Dans ce village, la proportion d'octogénaires est la plus élevée d'Islande mais personne n'a jamais découvert le secret de cette longévité. le village est en pleine campagne, près d'un fjord. Comme dans les autres romans de Jón Kalman Stefánsson, l'environnement parait à la fois hostile et sauvage et les nuits particulièrement noires et belles (l'écrivain sait si bien les décrire).
Jón Kalman Stefánsson nous plonge dans ce village en nous parlant de l'Astronome, un homme qui dirige l'Atelier de Tricot et qui se met soudain à rêver en latin, de la factrice qui lit toutes les lettres qui transitent par elle, du maire et de sa femme, d'Elisabeth, d'Eyglo et de Jakob et de bien d'autres habitants.

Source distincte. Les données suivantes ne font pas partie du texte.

(** The records with a value of at least 6 in the file with a deleted slot
    and an empty page. *)
Lemma filtered_scan_matching_witness :
  ∃ s', scan_all 4 6 (snd (startScan 0 4 INTEGER (Some [6; 0; 0; 0]) GTE
                             (snd (HeapFileScan_ctor gap_file))))
        = Val ([mkRID 1 2; mkRID 3 1], FILEEOF, s').
Proof.
  destruct (filtered_scan_matching gap_file
              (mkPage 1 2 [Some (int_rec 5); None; Some (int_rec 6)])
              [mkPage 2 3 []; mkPage 3 (-1) [None; Some (int_rec 7)]]
              0 4 INTEGER (Some [6; 0; 0; 0]) GTE 4 6)
    as (_ & s' & Hscan).
  - vm_compute. intuition discriminate.
  - intros _. lia.
  - vm_compute. lia.
  - vm_compute. lia.
  - exists s'. exact Hscan.
Defined.

(** X6.  [HeapFile::getRecord(rid)] on a handle with a current page, for a
    RID whose page exists.  The page of the RID becomes (or stays) the
    current page; the call returns the record in the slot and makes the
    RID the current record, or fails with INVALIDSLOTNO when the slot is
    not occupied and leaves [curRec] as it was.  When the RID lies on the
    current page no buffer-manager call is made and the handle is
    otherwise unchanged; on another page the current page is unpinned with
    its dirty flag, the page of the RID is pinned, and the dirty flag is
    cleared.  The pins stay accounted for either way. *)
Theorem getRecord_by_rid (rid : RID) (rec : Rec) (s : State) (p : Z) (pg : Page) :
  handle_ok s → curPage s = Some p → pages (bufMgr s) !! pageNo rid = Some pg →
  ∃ s',
    HeapFile_getRecord rid rec s
    = match slot_at (slotNo rid) pg with
      | Some r => Val (OK, r, set_curRec rid s')
      | None => Val (INVALIDSLOTNO, rec, s')
      end
    ∧ curPage s' = Some (pageNo rid) ∧ curPageNo s' = pageNo rid
    ∧ curRec s' = curRec s
    ∧ handle_ok s' ∧ handle_ok (set_curRec rid s')
    ∧ pages (bufMgr s') = pages (bufMgr s) ∧ headerPage s' = headerPage s
    ∧ (if bool_decide (p = pageNo rid)
       then s' = s
       else trace (bufMgr s')
            = trace (bufMgr s)
              ++ [EvUnPin p (curDirtyFlag s) true; EvRead (pageNo rid) true]
            ∧ curDirtyFlag s' = false).
Proof. exact (getRecord_at_spec rid rec s p pg). Qed.
(** C10. Let a retained voxel have the coordinate [x] along the first axis,
    in a volume of positive shape that the mask shares.  If [x = 0], the
    candidate at offset (-1,-1,-1) has a negative flat index; if
    [x = sx - 1], the candidate at offset (1,1,1) has a flat index at or past
    the number of voxels, the lookup of the 27 candidates raises an index
    error, and no run completes.  The lookup itself raises for every index at
    or past the number [N] of rows of the map and for every index below
    [- N]; a negative index [c] from [- N] on is not rejected: the lookup
    returns the value stored at row [c + N].  In an iteration that gets past
    the lookup, every negative candidate is such an index, and when the row
    it wraps to holds a retained voxel the candidate is kept as a neighbour,
    with that voxel's row entry. *)
Theorem lookup_not_total (inp : inputs) (st : masked) (i : nat) (v : Z) :
  prepare inp = Ok st -> nth_error (iv st) i = Some v ->
  shape_pos (sz_xyz inp) -> msz inp = sz_xyz inp ->
  (fst (fst (indx_1dto3d v (sz_xyz inp))) = 0 ->
     In (v + offset (-1, -1, -1) (sz_xyz inp)) (candidates inp st i) /\
     v + offset (-1, -1, -1) (sz_xyz inp) < 0) /\
  (fst (fst (indx_1dto3d v (sz_xyz inp))) = fst (fst (sz_xyz inp)) - 1 ->
     In (v + offset (1, 1, 1) (sz_xyz inp)) (candidates inp st i) /\
     prod3 (msz inp) <= v + offset (1, 1, 1) (sz_xyz inp) /\
     seed_step inp st i = IndexError /\
     forall acc, run inp <> Ok acc) /\
  (forall c, prod3 (msz inp) <= c -> csc_getitem (msk st) [c] = IndexError) /\
  (forall c, c < - prod3 (msz inp) -> csc_getitem (msk st) [c] = IndexError) /\
  (forall c, - prod3 (msz inp) <= c < 0 ->
     csc_getitem (msk st) [c] = Ok [csc_value (msk st) (c + prod3 (msz inp))] /\
     csc_getitem (msk st) [c] = csc_getitem (msk st) [c + prod3 (msz inp)]) /\
  (forall nb k c,
     assemble inp st i = Ok nb -> nth_error (candidates inp st i) k = Some c ->
     c < 0 ->
     - prod3 (msz inp) <= c /\
     (csc_value (msk st) (c + prod3 (msz inp)) <> 0 ->
      In c (n_ndx1d nb) /\
      In (csc_value (msk st) (c + prod3 (msz inp)) - 1) (n_ondx1d nb))).
Proof.
  intros Hp Hv Hpos Hsz.
  assert (Es : nth i (iv st) 0 = v) by (now apply nth_error_nth).
  pose proof (iv_nonneg _ _ _ _ Hp Hv) as Hv0.
  pose proof (msk_rows _ _ Hp) as Hrows.
  rewrite Hsz in *.
  destruct (sz_xyz inp) as [[s0 s1] s2] eqn:Esz. destruct Hpos as (H0 & H1 & H2).
  unfold indx_1dto3d, offset; cbn [prod_1_3 sz_2 prod3 fst].
  assert (HP : 0 < s1 * s2) by nia.
  pose proof (Z.mul_div_le v (s1 * s2) HP) as Hle.
  pose proof (Z.mod_pos_bound v (s1 * s2) HP) as Hmod.
  pose proof (Z.div_mod v (s1 * s2)) as Hdm.
  split; [|split; [|split; [|split; [|split]]]].
  - intros Hx. split.
    + rewrite candidates_offsets, Es, Esz. unfold offset; cbn [prod_1_3 sz_2].
      apply (in_map (fun n : coord => v + (let '(dx, dy, dz) := n in
                                            dx * (s1 * s2) + dy * s2 + dz))
                    neighbors (-1, -1, -1)).
      cbv; tauto.
    + rewrite Hx in Hdm. nia.
  - intros Hx.
    assert (Hin : In (v + (1 * (s1 * s2) + 1 * s2 + 1)) (candidates inp st i)).
    { rewrite candidates_offsets, Es, Esz. unfold offset; cbn [prod_1_3 sz_2].
      apply (in_map (fun n : coord => v + (let '(dx, dy, dz) := n in
                                            dx * (s1 * s2) + dy * s2 + dz))
                    neighbors (1, 1, 1)).
      cbv; tauto. }
    assert (Hge : s0 * s1 * s2 <= v + (1 * (s1 * s2) + 1 * s2 + 1)).
    { rewrite Hx in Hle. nia. }
    assert (Hstep : seed_step inp st i = IndexError).
    { unfold seed_step, assemble. fold (candidates inp st i).
      rewrite (csc_getitem_past (msk st) (candidates inp st i) _ Hin).
      - reflexivity.
      - rewrite Hrows. cbn [prod3]. exact Hge. }
    repeat split; auto.
    intros acc Hr. destruct (run_seed inp acc st i Hr Hp) as (e & He & _).
    + apply nth_error_Some. congruence.
    + congruence.
  - intros c Hc. apply csc_getitem_past with c; [now left|].
    rewrite Hrows. exact Hc.
  - intros c Hc. unfold csc_getitem. simpl. rewrite Hrows. cbn [prod3] in *.
    unfold norm_index.
    replace (c <? - (s0 * s1 * s2)) with true by (symmetry; apply Z.ltb_lt; lia).
    reflexivity.
  - intros c Hc. cbn [prod3] in *.
    assert (E : csc_getitem (msk st) [c] =
                csc_getitem (msk st) [c + s0 * s1 * s2]).
    { unfold csc_getitem. simpl. rewrite Hrows. cbn [prod3].
      now rewrite (norm_index_wrap (s0 * s1 * s2) c). }
    split; [|exact E]. rewrite E. unfold csc_getitem. simpl.
    rewrite Hrows. cbn [prod3].
    now rewrite (norm_index_in_range (s0 * s1 * s2) (c + s0 * s1 * s2)) by lia.
  - intros nb k c Ha Hk Hc.
    pose proof (assemble_candidates_ok _ _ _ _ Hp Ha) as Hok.
    rewrite Forall_forall in Hok.
    destruct (Hok c (nth_error_In _ _ Hk)) as (c0 & Hc0).
    rewrite Hsz in Hc0. cbn [prod3] in *.
    apply norm_index_Ok in Hc0 as (Hr & _ & _).
    split; [lia|]. intros Hval.
    destruct (assemble_inv _ _ _ _ Ha) as (ondx & o & Hg & Hn & Ho & En & _).
    pose proof Hg as Hg2. apply csc_getitem_Forall2 in Hg2. rewrite Hrows in Hg2.
    destruct (Forall2_nth_error_l _ _ _ _ _ Hg2 Hk) as (val & Hvk & c' & Hn' & Ev).
    cbn [prod3] in Hn'. apply norm_index_Ok in Hn' as (_ & Hr' & [E|[_ E]]); [lia|].
    subst c'.
    assert (Hkin : In (Z.of_nat k) (nonzero (map nz ondx))).
    { apply nonzero_In. split; [lia|].
      rewrite Nat2Z.id, nth_error_map, Hvk. simpl. f_equal.
      unfold nz. apply negb_true_iff, Z.eqb_neq. now rewrite Ev. }
    split.
    + apply (take_covers _ _ _ (Z.of_nat k) c Hn Hkin).
      apply nth_error_getitem; [lia|]. now rewrite Nat2Z.id.
    + rewrite En. apply in_map_iff. exists val. split; [now rewrite Ev|].
      apply (take_covers _ _ _ (Z.of_nat k) val Ho Hkin).
      apply nth_error_getitem; [lia|]. now rewrite Nat2Z.id.
Qed.

(** C10 at voxel 7 = (1,1,1) of the 2 x 2 x 2 volume, whose iteration raises;
    the index -7 is read as row 1 of the map, which holds 2. *)
Lemma lookup_not_total_witness :
  exists st,
    prepare full_cube = Ok st /\ seed_step full_cube st 7 = IndexError /\
    csc_getitem (msk st) [-7] = Ok [csc_value (msk st) 1] /\
    csc_value (msk st) 1 = 2.
Proof.
  assert (exists st, prepare full_cube = Ok st /\
                     nth_error (iv st) 7 = Some 7 /\
                     csc_value (msk st) 1 = 2) as (st & Hp & Hv & H2)
    by (eexists; repeat split; vm_compute; reflexivity).
  exists st. split; [exact Hp|].
  assert (Hpos : shape_pos (sz_xyz full_cube)) by (cbn; lia).
  destruct (lookup_not_total full_cube st 7 7 Hp Hv Hpos eq_refl)
    as (_ & H & _ & _ & Hw & _).
  split; [apply H; reflexivity|]. split; [|exact H2].
  apply (Hw (-7)). cbn. lia.
Defined.

(** ** Two further properties of the written specification *)

Lemma nonzero_from_length a : forall s, (length (nonzero_from s a) <= length a)%nat.
Proof.
  induction a as [|b a IH]; intros s; simpl; [lia|].
  destruct b; simpl; specialize (IH (s + 1)); lia.
Qed.

Lemma candidates_length inp st i : length (candidates inp st i) = 27%nat.
Proof. rewrite candidates_offsets, length_map. reflexivity. Qed.

Lemma weights_length inp st ondx R k ws :
  correlate inp st ondx = Ok R -> (k < length ondx)%nat ->
  take R [Z.of_nat k] = Ok ws -> length (concat ws) = length ondx.
Proof.
  intros Hc Hk Hw. destruct (correlate_inv _ _ _ _ Hc) as (tc & Ht & ->).
  assert (Hlen : length tc = length ondx) by (now apply take_length in Ht).
  destruct (corrcoef_square (fc_map tc (imdat st) (sz_t inp))) as [HR0 Hrows].
  rewrite (proj1 (fc_map_length _ _ _)) in HR0, Hrows.
  destruct (nth_error_in_range
              (reshape_1_1 (corrcoef (fc_map tc (imdat st) (sz_t inp)))) k)
    as (row0 & Hrow0); [lia|].
  rewrite (take_single _ k (map (cut (thresh inp)) (map nan_to_zero row0))) in Hw.
  2:{ rewrite !nth_error_map, Hrow0. reflexivity. }
  inv_Ok Hw. simpl. rewrite app_nil_r, !length_map.
  rewrite Forall_forall in Hrows. rewrite (Hrows row0); [lia|].
  eapply nth_error_In, Hrow0.
Qed.

(** The three parts of what a completed seed appends have one length, between
    1 and 27. *)
Lemma seed_step_lengths inp st i e :
  prepare inp = Ok st -> (i < length (iv st))%nat ->
  seed_step inp st i = Ok e -> length (e_w e) = 1%nat ->
  (1 <= length (e_i e) <= 27)%nat /\
  length (e_j e) = length (e_i e) /\
  length (concat (e_w e)) = length (e_i e).
Proof.
  intros Hp Hi Hs Hw.
  destruct (nth_error_in_range (iv st) i Hi) as (v & Hv).
  destruct (seed_step_self _ _ _ _ _ Hp Hv Hs Hw)
    as (nb & p & k0 & R & Ha & Ei & _ & _ & Hk0 & Ej & _ & Hc & Hr).
  pose proof (assemble_lengths _ _ _ _ Ha) as Hl.
  assert (Hlt : (k0 < length (n_ndx1d nb))%nat).
  { apply nth_error_Some. congruence. }
  split; [|split].
  - rewrite Ei, Hl. split; [lia|].
    destruct (assemble_inv _ _ _ _ Ha) as (ondx & o & Hg & Hcand & _).
    apply take_length in Hcand. rewrite Hcand.
    apply mapM_Forall2, Forall2_length in Hg. rewrite candidates_length in Hg.
    pose proof (nonzero_from_length (map nz ondx) 0) as Hn.
    rewrite length_map in Hn. unfold nonzero. lia.
  - rewrite Ej. apply repeat_length.
  - rewrite Ei. apply (weights_length inp st _ R k0); auto. lia.
Qed.
(** * LorentzSim: the integrator and the projection pipeline of
    [components/SimulationCanvas.tsx], embedded in Rocq.

    This is the real-number functional model of the code: JavaScript numbers
    are modelled as real numbers ([R]), every arithmetic operation of the
    source is read as the exact operation, [Math.abs] as [Rabs], [Math.max]
    as [Rmax], [Math.cos] and [Math.sin] as [cos] and [sin].  Rounding,
    infinities and NaN are outside this model.

    The React component keeps its simulation state in a mutable ref
    ([stateRef.current]); the functions below pass that state explicitly and
    return the state the ref holds when the source function returns.

    The second half of the development covers the camera controls and
    [draw] of the same component, with the calls on the 2D context as a
    list of commands, and the edits of [components/ControlPanel.tsx]. *)

From Stdlib Require Import Reals Lra Lia List Bool Arith.
From Stdlib Require String.
Import String.StringSyntax.
Import ListNotations.

Local Open Scope R_scope.
Delimit Scope string_scope with string.
Bind Scope string_scope with String.string.

(** ** Numbers: the comparisons of the source, as booleans *)

Definition gtb (a b : R) : bool := if Rgt_dec a b then true else false.
Definition ltb (a b : R) : bool := if Rlt_dec a b then true else false.
(** [a === b] and [a !== b] on numbers. *)
Definition eqb (a b : R) : bool := if Req_dec_T a b then true else false.
Definition neqb (a b : R) : bool := negb (eqb a b).

(** ** types.ts *)

Module Vector3.
Record t : Type := mk { x : R; y : R; z : R }.
End Vector3.
Import Vector3(x, y, z).
Abbreviation Vector3 := Vector3.t.

Module SimulationParams.
Record t : Type := mk
    { mass : R; charge : R; velocity : Vector3; bField : Vector3 }.
End SimulationParams.
Import SimulationParams(mass, charge, bField).
Abbreviation SimulationParams := SimulationParams.t.

Module SimulationState.
Record t : Type := mk
    { position : Vector3; velocity : Vector3;
      history : list Vector3; time : R }.
End SimulationState.
Import SimulationState(position, velocity, history, time).
Abbreviation SimulationState := SimulationState.t.

Module CameraState.
Record t : Type := mk { pitch : R; yaw : R; zoom : R }.
End CameraState.
Import CameraState(pitch, yaw, zoom).
Abbreviation CameraState := CameraState.t.

(** ** Constants of SimulationCanvas.tsx *)

Definition AXIS_DRAW_EXTENT : R := 100000.
Definition BOUNDS_LIMIT : R := 320.
Definition TRAIL_LENGTH : nat := 3000.
Definition DT : R := 0.05.

(** ** The evaluation log

    [stepPhysics] calls its local closure [accel] several times.  To speak
    about these calls the embedding runs the body in a writer monad whose
    log is the list of arguments [accel] was called with, in call order. *)

Definition Logged (A : Type) : Type := (A * list Vector3)%type.

Definition ret {A : Type} (a : A) : Logged A := (a, []).

Definition bind {A B : Type} (m : Logged A) (k : A -> Logged B) : Logged B :=
  let (a, l1) := m in
  let (b, l2) := k a in
  (b, l1 ++ l2).

(** One call of a function on vectors, recorded in the log. *)
Definition call (f : Vector3 -> Vector3) (vel : Vector3) : Logged Vector3 :=
  (f vel, [vel]).

Notation "a <- m ;; k" := (bind m (fun a => k))
  (at level 61, m at next level, right associativity).

(** ** The integrator *)

(** What [stepPhysics] did: it advanced the state, or it called [onStop()]
    and returned early. *)
Inductive Signal : Type := Advanced | Halted.

(** The closure [accel] of [stepPhysics]: a(v) = (q/m) (v x B). *)
Definition accel (params : SimulationParams) (vel : Vector3) : Vector3 :=
  let qm := charge params / mass params in
  let B := bField params in
  let crossX := y vel * z B - z vel * y B in
  let crossY := z vel * x B - x vel * z B in
  let crossZ := x vel * y B - y vel * x B in
  Vector3.mk (qm * crossX) (qm * crossY) (qm * crossZ).

(** The bounds test that opens [stepPhysics]. *)
Definition outOfBounds (r : Vector3) : bool :=
  gtb (Rabs (x r)) BOUNDS_LIMIT
  || gtb (Rabs (y r)) BOUNDS_LIMIT
  || gtb (Rabs (z r)) BOUNDS_LIMIT.

(** [history.push(newR)] followed by the guarded [history.shift()]. *)
Definition pushTrail (h : list Vector3) (newR : Vector3) : list Vector3 :=
  let h1 := h ++ [newR] in
  if (TRAIL_LENGTH <? length h1)%nat then tl h1 else h1.

Definition stepPhysicsLogged (params : SimulationParams) (st : SimulationState)
  : Logged (Signal * SimulationState) :=
  let r := position st in
  let v := velocity st in
  if outOfBounds r then ret (Halted, st)
  else
    a1 <- call (accel params) v ;;
    let k1v := Vector3.mk (x a1 * DT) (y a1 * DT) (z a1 * DT) in
    let k1r := Vector3.mk (x v * DT) (y v * DT) (z v * DT) in
    let v2 := Vector3.mk (x v + x k1v * 0.5) (y v + y k1v * 0.5)
                         (z v + z k1v * 0.5) in
    a2 <- call (accel params) v2 ;;
    let k2v := Vector3.mk (x a2 * DT) (y a2 * DT) (z a2 * DT) in
    let k2r := Vector3.mk (x v2 * DT) (y v2 * DT) (z v2 * DT) in
    let v3 := Vector3.mk (x v + x k2v * 0.5) (y v + y k2v * 0.5)
                         (z v + z k2v * 0.5) in
    a3 <- call (accel params) v3 ;;
    let k3v := Vector3.mk (x a3 * DT) (y a3 * DT) (z a3 * DT) in
    let k3r := Vector3.mk (x v3 * DT) (y v3 * DT) (z v3 * DT) in
    let v4 := Vector3.mk (x v + x k3v) (y v + y k3v) (z v + z k3v) in
    a4 <- call (accel params) v4 ;;
    let k4v := Vector3.mk (x a4 * DT) (y a4 * DT) (z a4 * DT) in
    let k4r := Vector3.mk (x v4 * DT) (y v4 * DT) (z v4 * DT) in
    let newV := Vector3.mk
      (x v + (x k1v + 2 * x k2v + 2 * x k3v + x k4v) / 6)
      (y v + (y k1v + 2 * y k2v + 2 * y k3v + y k4v) / 6)
      (z v + (z k1v + 2 * z k2v + 2 * z k3v + z k4v) / 6) in
    let newR := Vector3.mk
      (x r + (x k1r + 2 * x k2r + 2 * x k3r + x k4r) / 6)
      (y r + (y k1r + 2 * y k2r + 2 * y k3r + y k4r) / 6)
      (z r + (z k1r + 2 * z k2r + 2 * z k3r + z k4r) / 6) in
    ret (Advanced,
         SimulationState.mk newR newV (pushTrail (history st) newR)
                            (time st + DT)).

(** [stepPhysics]: the signal and the content of [stateRef.current] when the
    call returns. *)
Definition stepPhysics (params : SimulationParams) (st : SimulationState)
  : Signal * SimulationState :=
  fst (stepPhysicsLogged params st).

(** The arguments of the [accel] calls of one [stepPhysics], in order. *)
Definition accelCalls (params : SimulationParams) (st : SimulationState)
  : list Vector3 :=
  snd (stepPhysicsLogged params st).

(** ** Reset and parameter updates *)

(** [resetSimulation]: a fresh state object built from the current params. *)
Definition resetSimulation (params : SimulationParams) : SimulationState :=
  SimulationState.mk (Vector3.mk 0 0 0) (SimulationParams.velocity params) [] 0.

(** The refs of the component that the params effect reads and writes. *)
Record Refs : Type := mkRefs
  { stateRef : SimulationState;
    paramsRef : SimulationParams;
    prevParamsRef : SimulationParams }.

(** The state the component is mounted with ([useRef] initial values). *)
Definition mount (params : SimulationParams) : Refs :=
  mkRefs (resetSimulation params) params params.

(** The body of [useEffect(..., [params])], run when [params] is replaced. *)
Definition onParamsChange (params : SimulationParams) (c : Refs) : Refs :=
  let prevV := SimulationParams.velocity (prevParamsRef c) in
  let newV := SimulationParams.velocity params in
  let st := stateRef c in
  let st' :=
    if neqb (x prevV) (x newV) || neqb (y prevV) (y newV)
       || neqb (z prevV) (z newV)
    then SimulationState.mk (position st) newV (history st) (time st)
    else st in
  mkRefs st' params params.

(** ** Playback *)

(** The first [n] frames of [animate] while [isPlaying] holds: [Some] of the
    state reached when each of the [n] calls of [stepPhysics] advanced,
    [None] as soon as one of them stopped the playback. *)
Fixpoint steps (n : nat) (params : SimulationParams) (st : SimulationState)
  : option SimulationState :=
  match n with
  | O => Some st
  | S k =>
      match stepPhysics params st with
      | (Advanced, st') => steps k params st'
      | (Halted, _) => None
      end
  end.

(** One frame of [animate] together with [handleStop] of App.tsx: the step
    runs only while playing, and [onStop()] clears [isPlaying]. *)
Definition animate (params : SimulationParams)
  (w : bool * SimulationState) : bool * SimulationState :=
  let (isPlaying, st) := w in
  if isPlaying then
    match stepPhysics params st with
    | (Advanced, st') => (true, st')
    | (Halted, st') => (false, st')
    end
  else (false, st).

(** [n] consecutive frames, the first one first. *)
Fixpoint frames (n : nat) (params : SimulationParams)
  (w : bool * SimulationState) : bool * SimulationState :=
  match n with
  | O => w
  | S k => frames k params (animate params w)
  end.

(** ** Projection and label clipping *)

Module Projected.
Record t : Type := mk { x : R; y : R; scale : R }.
End Projected.

Module Point2.
Record t : Type := mk { x : R; y : R }.
End Point2.

(** [project]: yaw rotation, pitch rotation, perspective divide. *)
Definition project (camera : CameraState) (p : Vector3) (width height : R)
  : Projected.t :=
  let cosY := cos (yaw camera) in
  let sinY := sin (yaw camera) in
  let x1 := x p * cosY - y p * sinY in
  let y1 := x p * sinY + y p * cosY in
  let z1 := z p in
  let cosP := cos (pitch camera) in
  let sinP := sin (pitch camera) in
  let y2 := y1 * cosP - z1 * sinP in
  let z2 := y1 * sinP + z1 * cosP in
  let fov := 600 in
  let cameraDistance := 400 in
  let depth := cameraDistance + y2 in
  let perspective := fov / Rmax 1 depth in
  let scale := perspective * zoom camera in
  let centerX := width / 2 - 100 in
  Projected.mk (x1 * scale + centerX) (- z2 * scale + height / 2) scale.

(** The [for] loop of [getLabelPosition] over the edges not yet visited,
    each edge given as its pair ([p[i]], [q[i]]).  [None] is an early
    [return null]; otherwise the final values of [t0] and [t1]. *)
Fixpoint clipEdges (edges : list (R * R)) (t0 t1 : R) : option (R * R) :=
  match edges with
  | [] => Some (t0, t1)
  | (p, q) :: rest =>
      if eqb p 0 then
        if ltb q 0 then None else clipEdges rest t0 t1
      else
        let t := q / p in
        if ltb p 0 then
          if gtb t t1 then None
          else clipEdges rest (if gtb t t0 then t else t0) t1
        else
          if ltb t t0 then None
          else clipEdges rest t0 (if ltb t t1 then t else t1)
  end.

Il ne leur arrive rien d'extraordinaire mais Jón Kalman Stefánsson a le don de nous embarquer avec lui dans son récit en utilisant le « nous » (un peu déroutant au début) et en ayant une manière de raconter les histoires qui me donnent souvent l'impression d'être comme une enfant qui attend qu'on ouvre l'album de contes et de légendes (et même s'il s'agit bien d'histoire d'adultes) le soir venu.
Comme dans ses autres romans, Jón Kalman Stefánsson touche à l'universel en nous questionnant, à travers ses récits, sur le sens de la vie, la solitude, la mort, le désir, l'amour, la douleur, le bonheur.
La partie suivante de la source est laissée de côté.